Kabar24.com, JAKARTA − Pemerintah secara resmi menyatakan akan merevisi Undang-Undang No. 15/2013 tentang Pemberantasan Tindak Pidana Terorisme.
Hal tersebut dipastikan seusai diadakan pertemuan antara Menteri Koordinator Bidang Politik, Hukum, dan Keamanan Luhut Binsar Panjaitan, Jaksa Agung Muhammad Prasetyo, Kepala Badan Penanggulangan Terorisme Saud Usman Nasution, Kepala Badan Intelijen Negara Sutyoso dan Kepala Divisi Humas Kepolisian Republik Indonesia Anton Charliyan, Jumat (24/1/2016).
Namun, menurut Koordinator Komisi untuk Orang Hilang dan Korban Tindak Kekerasan (KontraS) Haris Azhar, pemerintah sebaiknya meninjau kualitas dan kedisiplinan para penegak hukum terkait kerja pemberantasan tindak pidana terorisme. Sebab, undang-undang yang ada saat ini saja sudah dapat melakukan pencegahan terorisme.
“Di UU yang sekarang sudah lengkap semua aturan. Bahkan niat melakukan tindakan terorisme bisa diadili asal bisa dibuktikan,” ujar Haris kepada Bisnis, Minggu (24/1/2016).
Azhar melihat revisi UU Terorisme hanya sebagai bentuk frustrasi negara dalam menghadapi terorisme. Kuncinya pemerintah harus lebih disiplin dari teroris, karena teroris sangat disiplin dalam merencanakan dan pelaksanaan aksinya.
Azhar menambahkah ada hal yang dia takutkan apabila ada kewenangan tambahan yang diberikan kepada penegak hukum melalui revisi UU Terorisme.
Bisa saja ada hal baru yang ditimbulkan, yakni digunakan untuk menyerang musuh-musuh negara yang dianggap berbahaya oleh penguasa. Itu sudah terjadi di banyak negara, seperti Bangladesh, Tunisia, dan Aljazair.
Sementara itu Jaksa Agung Muhammad Prasetyo mengatakan dengan adanya revisi UU tentang terorisme akan memperkuat penegak hukum dalam pemberantasan terorisme.
Setelah UU Terorisme direvisi, gerakan yang mengarah ke terorisme sudah dapat diproses hukum. Seperti pelatihan militer, perekrutan, dan pengiriman orang ke luar negeri yang mengarah ke tindakan terorisme.

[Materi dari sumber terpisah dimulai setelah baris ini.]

(** * Azure DevOps MCP server: dispatch, validation and error translation

    A shallow embedding of the TypeScript sources of the Azure DevOps
    adapter ([operations/*.ts] and the server's [index.ts]).  JavaScript
    values are an inductive type, the asynchronous handlers are computations
    in a small monad that threads the log of HTTP exchanges and may throw,
    and the remote platform is an oracle answering each request from the
    history of earlier exchanges. *)

From Stdlib Require Import String Ascii List ZArith Bool Lia DecimalString.
Import ListNotations.
Open Scope list_scope.
Open Scope string_scope.
Set Warnings "-register-all".

(* ================================================================== *)
(** ** JavaScript values and the string primitives the sources use *)
(* ================================================================== *)

Module Js.

(** [s.startsWith(p)] *)
Definition startsWith (s p : string) : bool := String.prefix p s.

(** [s.includes(sub)] *)
Fixpoint includes (s sub : string) : bool :=
  startsWith s sub ||
  match s with
  | EmptyString => false
  | String _ t => includes t sub
  end.

Fixpoint drop (n : nat) (s : string) : string :=
  match n, s with
  | O, _ => s
  | S n', String _ t => drop n' t
  | S _, EmptyString => EmptyString
  end.
(** C3 does not hold as it is stated: a rejoin within the delay does not by
    itself keep the room. In both builds the lobby is left empty at time 0,
    which schedules a cleanup due at 300000 ms; a guest joins it again at
    1000 ms, within the delay, and disconnects at 299000 ms, which schedules
    a second cleanup due at 599000 ms. When the first cleanup fires at
    300000 ms it finds the room empty and deletes it, one second after the
    room became empty. *)
Lemma stale_cleanup_deletes_rejoined_room :
  Forall
    (fun srv =>
       (users <$> activeRooms (stores (after srv rejoined)) !! lobby = Some ["g2"] /\
        clock (after srv rejoined) = 1000%Z /\
        timers (after srv rejoined) = [(300000%Z, lobby)]) /\
       (users <$> activeRooms (stores (after srv rejoined_and_left)) !! lobby = Some [] /\
        clock (after srv rejoined_and_left) = 300000%Z /\
        timers (after srv rejoined_and_left) = [(300000%Z, lobby); (599000%Z, lobby)]) /\
       exists w',
         step srv (timer_fired 0) (after srv rejoined_and_left) = Some w' /\
         activeRooms (stores w') !! lobby = None /\
         clock w' = 300000%Z)
    [ServerJs.server; Part000.server].
Proof.
  constructor; [|constructor; [|constructor]].
  all: split; [split; [|split]; vm_compute; reflexivity|].
  all: split; [split; [|split]; vm_compute; reflexivity|].
  all: eexists; split; [vm_compute; reflexivity|].
  all: split; vm_compute; reflexivity.
Qed.

(** C3, amended. No client event and no settled collaborator call removes a
    room from [activeRooms]; only a timer does. A disconnect leaves the
    connection's room in [activeRooms] with the connection taken out of its
    member set, and it schedules a cleanup, due 300000 ms (5 minutes) later,
    exactly when that member set has become empty. A pending cleanup cannot
    fire before it is due; when it fires it deletes the room if the room
    exists with an empty member set at that moment, and otherwise leaves the
    stores as they are. So when a connection joins the room while a cleanup
    for it is pending and that cleanup fires with nothing but time passing in
    between, the room stays, with the joiner in its member set and the stores
    as the join left them. A join does not cancel a pending cleanup, though:
    when a disconnect empties the room and a cleanup scheduled earlier for it
    is due, that cleanup deletes the room, however little time has passed
    since the room became empty. *)
Theorem deferred_cleanup (b : build) (w : world) :
  (forall i w' r,
     (forall n, i <> timer_fired n) ->
     step (handlers b) i w = Some w' ->
     is_Some (activeRooms (stores w) !! r) ->
     is_Some (activeRooms (stores w') !! r)) /\
  (forall id info rd,
     userRoles (stores w) !! id = Some info ->
     activeRooms (stores w) !! info_room info = Some rd ->
     exists w' rd',
       step (handlers b) (disconnect_ev id) w = Some w' /\
       activeRooms (stores w') !! info_room info = Some rd' /\
       users rd' = users_delete id (users rd) /\
       (users rd' = [] ->
        timers w' = timers w ++ [((clock w + 300000)%Z, info_room info)]) /\
       (users rd' <> [] -> timers w' = timers w)) /\
  (forall n due r,
     timers w !! n = Some (due, r) ->
     ((clock w < due)%Z -> step (handlers b) (timer_fired n) w = None) /\
     ((due <= clock w)%Z ->
      exists w',
        step (handlers b) (timer_fired n) w = Some w' /\
        timers w' = delete n (timers w) /\
        (forall rd,
           activeRooms (stores w) !! r = Some rd -> users rd = [] ->
           stores w' = Store (delete r (activeRooms (stores w))) (userRoles (stores w))) /\
        (forall rd,
           activeRooms (stores w) !! r = Some rd -> users rd <> [] ->
           stores w' = stores w) /\
        (activeRooms (stores w) !! r = None -> stores w' = stores w))) /\
  (forall n due id data ms,
     timers w !! n = Some (due, room data) ->
     (b = part_000 -> truthy (room data) = true /\ truthy (role data) = true) ->
     (0 <= ms)%Z ->
     (due <= clock w + ms)%Z ->
     exists w' rd',
       steps (handlers b) [join_room_ev id data; elapse ms; timer_fired n] w = Some w' /\
       stores w' = fst (on_join_room (handlers b) id data (clock w) (stores w)) /\
       activeRooms (stores w') !! room data = Some rd' /\
       id ∈ users rd' /\
       timers w' = delete n (timers w)) /\
  (forall n due id info rd ms,
     timers w !! n = Some (due, info_room info) ->
     userRoles (stores w) !! id = Some info ->
     activeRooms (stores w) !! info_room info = Some rd ->
     users_delete id (users rd) = [] ->
     (0 <= ms)%Z ->
     (due <= clock w + ms)%Z ->
     exists w',
       steps (handlers b) [disconnect_ev id; elapse ms; timer_fired n] w = Some w' /\
       activeRooms (stores w') = delete (info_room info) (activeRooms (stores w)) /\
       clock w' = (clock w + ms)%Z).
Proof.
  split; [|split; [|split; [|split]]].
  - intros i w' r. apply client_events_keep_rooms.
  - intros id info rd Hs Hrd. rewrite step_disconnect, Hs, Hrd.
    eexists. eexists. split; [reflexivity|]. simpl.
    split; [apply lookup_insert_eq|].
    split; [by destruct (strict_eq _ _)|].
    split.
    + intros Hnil. apply length_zero_nil in Hnil. by rewrite Hnil.
    + intros Hne. destruct (length _ =? 0)%nat eqn:Hl; [|apply app_nil_r].
      by apply length_zero_nil in Hl.
  - intros n due r Ht. rewrite step_timer, Ht. split.
    + intros Hlt. apply Z.leb_gt in Hlt. by rewrite Hlt.
    + intros Hle. apply Z.leb_le in Hle. rewrite Hle.
      eexists. split; [reflexivity|]. simpl. split; [reflexivity|].
      split; [|split].
      * intros rd -> ->. reflexivity.
      * intros rd -> Hne. destruct (length (users rd) =? 0)%nat eqn:Hl; [|done].
        by apply length_zero_nil in Hl.
      * intros ->. reflexivity.
  - intros n due id data ms Ht Hok Hms Hdue. by eapply join_then_cleanup.
  - intros n due id info rd ms Ht Hs Hrd Hnil Hms Hdue.
    by eapply disconnect_then_stale_cleanup.
Qed.
Lemma includes_spec s q :
  JS.includes s q = true ↔ ∃ pre post, s = pre +:+ q +:+ post.
Proof.
  induction s as [|c s IH]; simpl; rewrite orb_true_iff, startsWith_spec.
  - split.
    + intros [[post H] | ?]; [|done]. by exists "", post.
    + intros [pre [post H]]. left. destruct pre; [by exists post | discriminate].
  - rewrite IH. split.
    + intros [[post H] | [pre [post H]]].
      * by exists "", post.
      * exists (String c pre), post. simpl. by rewrite H.
    + intros [pre [post H]]. destruct pre as [|c' pre]; simpl in H.
      * left. by exists post.
      * right. injection H as -> ->. by exists pre, post.
Qed.

Lemma toLowerCase_app a b :
  JS.ascii_toLowerCase (a +:+ b) = JS.ascii_toLowerCase a +:+ JS.ascii_toLowerCase b.
Proof. induction a as [|c a IH]; simpl; [done | by rewrite IH]. Qed.

Lemma toLowerCase_split s x y :
  JS.ascii_toLowerCase s = x +:+ y →
  ∃ s1 s2, s = s1 +:+ s2 ∧ JS.ascii_toLowerCase s1 = x ∧ JS.ascii_toLowerCase s2 = y.
Proof.
  revert s. induction x as [|c x IH]; intros s H; simpl in H.
  - by exists "", s.
  - destruct s as [|d s]; simpl in H; [discriminate|].
    injection H as Hc Hs. destruct (IH _ Hs) as (s1 & s2 & -> & H1 & H2).
    exists (String d s1), s2. simpl. by rewrite Hc, H1.
Qed.

Lemma N_of_ascii_inj x y : N_of_ascii x = N_of_ascii y → x = y.
Proof.
  intros H. rewrite <-(ascii_N_embedding x), <-(ascii_N_embedding y).
  by rewrite H.
Qed.

Lemma is_upper_bounds c :
  JS.is_upper c = true ↔ (65 ≤ N_of_ascii c ∧ N_of_ascii c ≤ 90)%N.
Proof.
  unfold JS.is_upper. rewrite andb_true_iff, !N.leb_le. tauto.
Qed.

Lemma N_of_lower_upper c :
  JS.is_upper c = true →
  N_of_ascii (ascii_of_N (N_of_ascii c + 32)) = (N_of_ascii c + 32)%N.
Proof.
  intros H%is_upper_bounds. apply N_ascii_embedding. lia.
Qed.

Lemma is_upper_false_bounds c :
  JS.is_upper c = false → (N_of_ascii c < 65 ∨ 90 < N_of_ascii c)%N.
Proof.
  intros H. destruct (decide (65 ≤ N_of_ascii c ∧ N_of_ascii c ≤ 90)%N) as [Hb|Hb];
    [|lia]. apply is_upper_bounds in Hb. congruence.
Qed.

Lemma lower_char_same_letter a b :
  JS.lower_char a = JS.lower_char b ↔ Spec.same_letter a b.
Proof.
  unfold JS.lower_char, Spec.same_letter.
  destruct (JS.is_upper a) eqn:Ha, (JS.is_upper b) eqn:Hb.
  - pose proof (proj1 (is_upper_bounds a) Ha).
    pose proof (proj1 (is_upper_bounds b) Hb). split.
    + intros H1%(f_equal N_of_ascii). rewrite !N_of_lower_upper in H1 by done.
      left. apply N_of_ascii_inj. lia.
    + intros [-> | (i & Hi & [[? ?]|[? ?]])]; [done | lia | lia].
  - pose proof (proj1 (is_upper_bounds a) Ha).
    pose proof (is_upper_false_bounds b Hb). split.
    + intros H1%(f_equal N_of_ascii). rewrite N_of_lower_upper in H1 by done.
      right. exists (N_of_ascii a - 65)%N. split; [lia|]. left. lia.
    + intros [-> | (i & Hi & [[? ?]|[? ?]])]; [congruence | | lia].
      apply N_of_ascii_inj. rewrite N_of_lower_upper by done. lia.
  - pose proof (proj1 (is_upper_bounds b) Hb).
    pose proof (is_upper_false_bounds a Ha). split.
    + intros H1%(f_equal N_of_ascii). rewrite N_of_lower_upper in H1 by done.
      right. exists (N_of_ascii b - 65)%N. split; [lia|]. right. lia.
    + intros [-> | (i & Hi & [[? ?]|[? ?]])]; [congruence | lia |].
      apply N_of_ascii_inj. rewrite N_of_lower_upper by done. lia.
  - pose proof (is_upper_false_bounds a Ha).
    pose proof (is_upper_false_bounds b Hb).
    split; [by left | intros [-> | (i & Hi & [[? ?]|[? ?]])]; [done | lia | lia]].
Qed.

Lemma eq_nocase_toLowerCase s t :
  Spec.eq_nocase s t ↔ JS.ascii_toLowerCase s = JS.ascii_toLowerCase t.
Proof.
  split.
  - induction 1 as [|a b s t Hab _ IH]; simpl; [done|].
    apply lower_char_same_letter in Hab. by rewrite Hab, IH.
  - revert t. induction s as [|a s IH]; intros [|b t] H; simpl in H;
      try discriminate; [constructor|].
    injection H as Hc Hs. constructor; [by apply lower_char_same_letter | eauto].
Qed.

(** The search test of the pages decides case-insensitive containment. *)
Lemma includes_lower_spec s q :
  JS.includes (JS.ascii_toLowerCase s) (JS.ascii_toLowerCase q) = true ↔
  Spec.contains_nocase s q.
Proof.
  rewrite includes_spec. unfold Spec.contains_nocase. split.
  - intros (pre & post & H).
    apply toLowerCase_split in H as (s1 & s23 & -> & _ & H).
    apply toLowerCase_split in H as (s2 & s3 & -> & H & _).
    exists s1, s2, s3. split; [done | by apply eq_nocase_toLowerCase].
  - intros (pre & mid & post & -> & H%eq_nocase_toLowerCase).
    exists (JS.ascii_toLowerCase pre), (JS.ascii_toLowerCase post).
    by rewrite !toLowerCase_app, H.
Qed.

Lemma truthy_str_spec s : JS.truthy_str s = true ↔ s ≠ "".
Proof. destruct s; simpl; split; congruence. Qed.


Lemma is_ascii_app a b :
  Spec.ascii_text (a +:+ b) ↔ Spec.ascii_text a ∧ Spec.ascii_text b.
Proof.
  unfold Spec.ascii_text. induction a as [|c a IH]; [cbn; tauto|].
  change (Spec.is_ascii (String c a +:+ b))
    with ((N_of_ascii c <? 128)%N && Spec.is_ascii (a +:+ b)).
  cbn [Spec.is_ascii]. rewrite !andb_true_iff, IH. tauto.
Qed.

(** Under the assumption on the engine, the search test of the pages
    decides case-insensitive containment of ASCII texts. *)
Lemma includes_engine_spec `{E : !JS.Engine} s q :
  Spec.lowers_ascii E → Spec.ascii_text s → Spec.ascii_text q →
  JS.includes (JS.toLowerCase s) (JS.toLowerCase q) = true ↔
  Spec.contains_nocase s q.
Proof.
  intros HE Hs Hq. rewrite (HE s Hs), (HE q Hq). apply includes_lower_spec.
Qed.

End StringFacts.

(** ** Filtering *)

Section Filtering.

Context {A : Type}.
Implicit Types (P Q : A → Prop) (f : A → bool) (l r : list A).

Lemma filter_Selects f P l :
  (∀ x, f x = true ↔ P x) → Spec.Selects P l (JS.filter f l).
Proof.
  intros Hf. induction l as [|x l IH]; simpl; [constructor|].
  destruct (f x) eqn:Hx.
  - apply Spec.Selects_keep; [by apply Hf | done].
  - apply Spec.Selects_skip; [|done]. rewrite <-Hf. congruence.
Qed.

Lemma Selects_all P l : (∀ x, P x) → Spec.Selects P l l.
Proof. intros HP. induction l; constructor; auto. Qed.

Lemma filter_if_Selects (c : bool) f P l :
  (c = true → ∀ x, f x = true ↔ P x) →
  (c = false → ∀ x, P x) →
  Spec.Selects P l (if c then JS.filter f l else l).
Proof.
  destruct c; intros H1 H2; [apply filter_Selects | apply Selects_all]; auto.
Qed.

Lemma Selects_compose P Q l r r' :
  Spec.Selects P l r → Spec.Selects Q r r' →
  Spec.Selects (λ x, P x ∧ Q x) l r'.
Proof.
  intros H. revert r'. induction H as [|x l r HP _ IH|x l r HP _ IH]; intros r' HQ.
  - inversion HQ; subst. constructor.
  - inversion HQ; subst.
    + apply Spec.Selects_keep; auto.
    + apply Spec.Selects_skip; [tauto | auto].
  - apply Spec.Selects_skip; [tauto | auto].
Qed.

Lemma Selects_elem_of P l r x :
  Spec.Selects P l r → x ∈ r ↔ x ∈ l ∧ P x.
Proof.
  induction 1 as [|y l r HP _ IH|y l r HP _ IH].
  - split; [by intros ?%elem_of_nil | by intros [?%elem_of_nil _]].
  - rewrite !elem_of_cons, IH. split; [intros [->|[??]]; auto | tauto].
  - rewrite elem_of_cons, IH. split; [tauto | intros [[->|?] ?]; tauto].
Qed.

Lemma Selects_unique P l r1 r2 :
  Spec.Selects P l r1 → Spec.Selects P l r2 → r1 = r2.
Proof.
  intros H. revert r2.
  induction H as [|x l r HP _ IH|x l r HP _ IH]; intros r2 H2;
    inversion H2; subst; try done; f_equal; auto.
Qed.

End Filtering.

Lemma filter_length_count (s : string) (ps : list Permission) :
  length (JS.filter (λ x, String.eqb (perm_status x) s) ps) = Spec.count_status s ps.
Proof.
  induction ps as [|x ps IH]; simpl; [done|].
  destruct (String.eqb_spec (perm_status x) s); case_decide; simpl; congruence.
Qed.

Lemma strict_eq_spec v s : strict_eq v s = true ↔ v = JS.Val s.
Proof.
  destruct v as [| |x]; simpl; [split; congruence..|].
  rewrite String.eqb_eq. split; congruence.
Qed.

Lemma filter_Selects_Forall {A} (f : A → bool) (P : A → Prop) (l : list A) :
  Forall (λ x, f x = true ↔ P x) l → Spec.Selects P l (JS.filter f l).
Proof.
  induction 1 as [|x l Hx _ IH]; simpl; [constructor|].
  destruct (f x) eqn:Hfx.
  - apply Spec.Selects_keep; [by apply Hx | done].
  - apply Spec.Selects_skip; [|done]. rewrite <-Hx. congruence.
Qed.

Menko Polhukam sudah mendesak draf revisi UU terorisme dapat segera diselesaikan agar dapat diserahkan ke DPR. Revisi tersebut dianggap mendesak pasca penyerangan diduga teroris di kawasan Sarinah, Kamis (14/1/2016). “Kalau tunggu akibatnya timbul dulu, kita ketinggalan,” jelas Prasetyo, Jumat (22/1).
Adapun untuk menyusun revisi UU Terorisme, pemerintah membentuk tim lintas lembaga. Tim tersebut terdiri dari Kementerian Koordinator Bidang Politik Hukum dan Keamanan, Kementerian Hukum dan Hak Asasi manusia, Kepolisian Republik Indonesia, serta Kejaksaan Agung.